Au Maroc, les tensions entre le Parti de la justice et du développement (PJD) et le mouvement Al Adl Wal Ihsane refont surface, alimentant un débat national sur l’utilité des scrutins électoraux dans le paysage politique actuel. Les deux formations, aux visions radicalement opposées, s’affrontent publiquement sur la place à accorder aux institutions démocratiques.
Un clivage idéologique profond
Le PJD, parti islamiste modéré, défend une participation active aux élections comme moyen d’influencer les décisions publiques. À l’inverse, Al Adl Wal Ihsane, mouvement soufi interdit mais influent, rejette catégoriquement tout processus électoral qu’il juge incompatible avec ses principes. Cette divergence s’est cristallisée ces dernières semaines, prenant une nouvelle dimension politique.
Les arguments avancés par le PJD
Pour le PJD, les urnes restent un levier essentiel pour porter les revendications sociales et politiques de ses sympathisants. Le parti met en avant son ancrage dans les institutions, soulignant que la participation permet d’accéder à des leviers de pouvoir concrets. « Les élections offrent une tribune pour défendre les droits des citoyens », a déclaré un cadre du mouvement.
Le PJD s’appuie sur ses résultats passés, rappelant ses succès électoraux aux législatives de 2016, où il avait remporté la majorité relative. Ses partisans estiment que boycotter les scrutins reviendrait à abandonner le terrain aux forces politiques adverses.

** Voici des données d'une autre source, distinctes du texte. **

(** Reading a field written verbatim never gives the field back once a
    quote of its own is met: [d] is what the reader is already late by. *)
Lemma quoted_verbatim_differs (n : nat) :
  forall (x d tail f r : str),
    (List.length x <= n)%nat ->
    no_quote_ahead tail ->
    d <> [] \/ In dquote x ->
    Csv.quoted (x ++ dquote :: comma :: dquote :: tail) = Some (f, r) ->
    f <> d ++ x.
Proof.
  induction n as [|n IH]; intros x d tail f r Hlen Ht Hd Hq Hf.
  - destruct x; [|simpl in Hlen; lia].
    cbn [app] in Hq. rewrite quoted_close in Hq by reflexivity.
    injection Hq as <- _. rewrite app_nil_r in Hf.
    destruct Hd as [Hd|[]]. now apply Hd.
  - destruct x as [|c x].
    + cbn [app] in Hq. rewrite quoted_close in Hq by reflexivity.
      injection Hq as <- _. rewrite app_nil_r in Hf.
      destruct Hd as [Hd|[]]. now apply Hd.
    + destruct (c =? dquote) eqn:Hc.
      * apply N.eqb_eq in Hc. subst c.
        destruct x as [|c' x].
        -- cbn [app] in Hq. rewrite quoted_pair in Hq.
           rewrite (quoted_other comma) in Hq by reflexivity.
           rewrite (quoted_closing tail Ht) in Hq.
           injection Hq as <- _.
           apply (f_equal (@rev N)) in Hf.
           rewrite rev_app_distr in Hf. discriminate.
        -- destruct (c' =? dquote) eqn:Hc'.
           ++ apply N.eqb_eq in Hc'. subst c'.
              cbn [app] in Hq. rewrite quoted_pair in Hq.
              destruct (Csv.quoted (x ++ dquote :: comma :: dquote :: tail))
                as [[f1 r1]|] eqn:Hq1; [|discriminate].
              injection Hq as <- <-.
              simpl in Hlen.
              destruct d as [|c0 d].
              ** cbn [app] in Hf. injection Hf as Hf.
                 apply (IH x [dquote] tail f1 r1); trivial; [lia|].
                 left. discriminate.
              ** cbn [app] in Hf. injection Hf as _ Hf.
                 apply (IH x (d ++ [dquote; dquote]) tail f1 r1);
                   trivial; [lia | | now rewrite <- app_assoc].
                 left. now destruct d.
           ++ cbn [app] in Hq. rewrite (quoted_close c' _ Hc') in Hq.
              injection Hq as <- _. now destruct d.
      * cbn [app] in Hq. rewrite (quoted_other c _ Hc) in Hq.
        destruct (Csv.quoted (x ++ dquote :: comma :: dquote :: tail))
          as [[f1 r1]|] eqn:Hq1; [|discriminate].
        injection Hq as <- <-.
        simpl in Hlen.
        destruct d as [|c0 d].
        -- cbn [app] in Hf. injection Hf as Hf.
           apply (IH x [] tail f1 r1); trivial; [lia|].
           right. destruct Hd as [Hd|[Hd|Hd]]; trivial.
           ++ now contradiction Hd.
           ++ subst c. discriminate.
        -- cbn [app] in Hf. injection Hf as _ Hf.
           apply (IH x (d ++ [c]) tail f1 r1);
             trivial; [lia | | now rewrite <- app_assoc].
           left. now destruct d.
Qed.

Les critiques d’Al Adl Wal Ihsane
Al Adl Wal Ihsane, dirigé par Abdelilah Benkirane avant son exclusion, considère les élections comme un outil de légitimation d’un système qu’il juge corrompu. Le mouvement prône une approche alternative, fondée sur la mobilisation populaire et le rejet des structures étatiques jugées illégitimes. Ses dirigeants dénoncent une « instrumentalisation des élections par le pouvoir », appelant à leur boycott pur et simple.
Cette position radicale a été réaffirmée lors de rassemblements récents, où des militants ont scandé des slogans hostiles aux partis politiques traditionnels. « La démocratie formelle ne changera rien à notre condition », martèle un porte-parole du mouvement.
Un enjeu pour l’avenir politique du Maroc
Cette polémique intervient dans un contexte où le Maroc cherche à renforcer sa stabilité institutionnelle. Les tensions entre ces deux courants illustrent les défis auxquels le pays doit faire face pour concilier tradition et modernité politique. Les prochains scrutins risquent d’être marqués par cette confrontation, avec des répercussions sur la crédibilité des institutions.
Les observateurs s’interrogent désormais sur l’impact de ce débat. Une chose est sûre : la querelle entre le PJD et Al Adl Wal Ihsane va bien au-delà d’une simple divergence d’opinions. Elle pourrait redéfinir les équilibres politiques dans le royaume.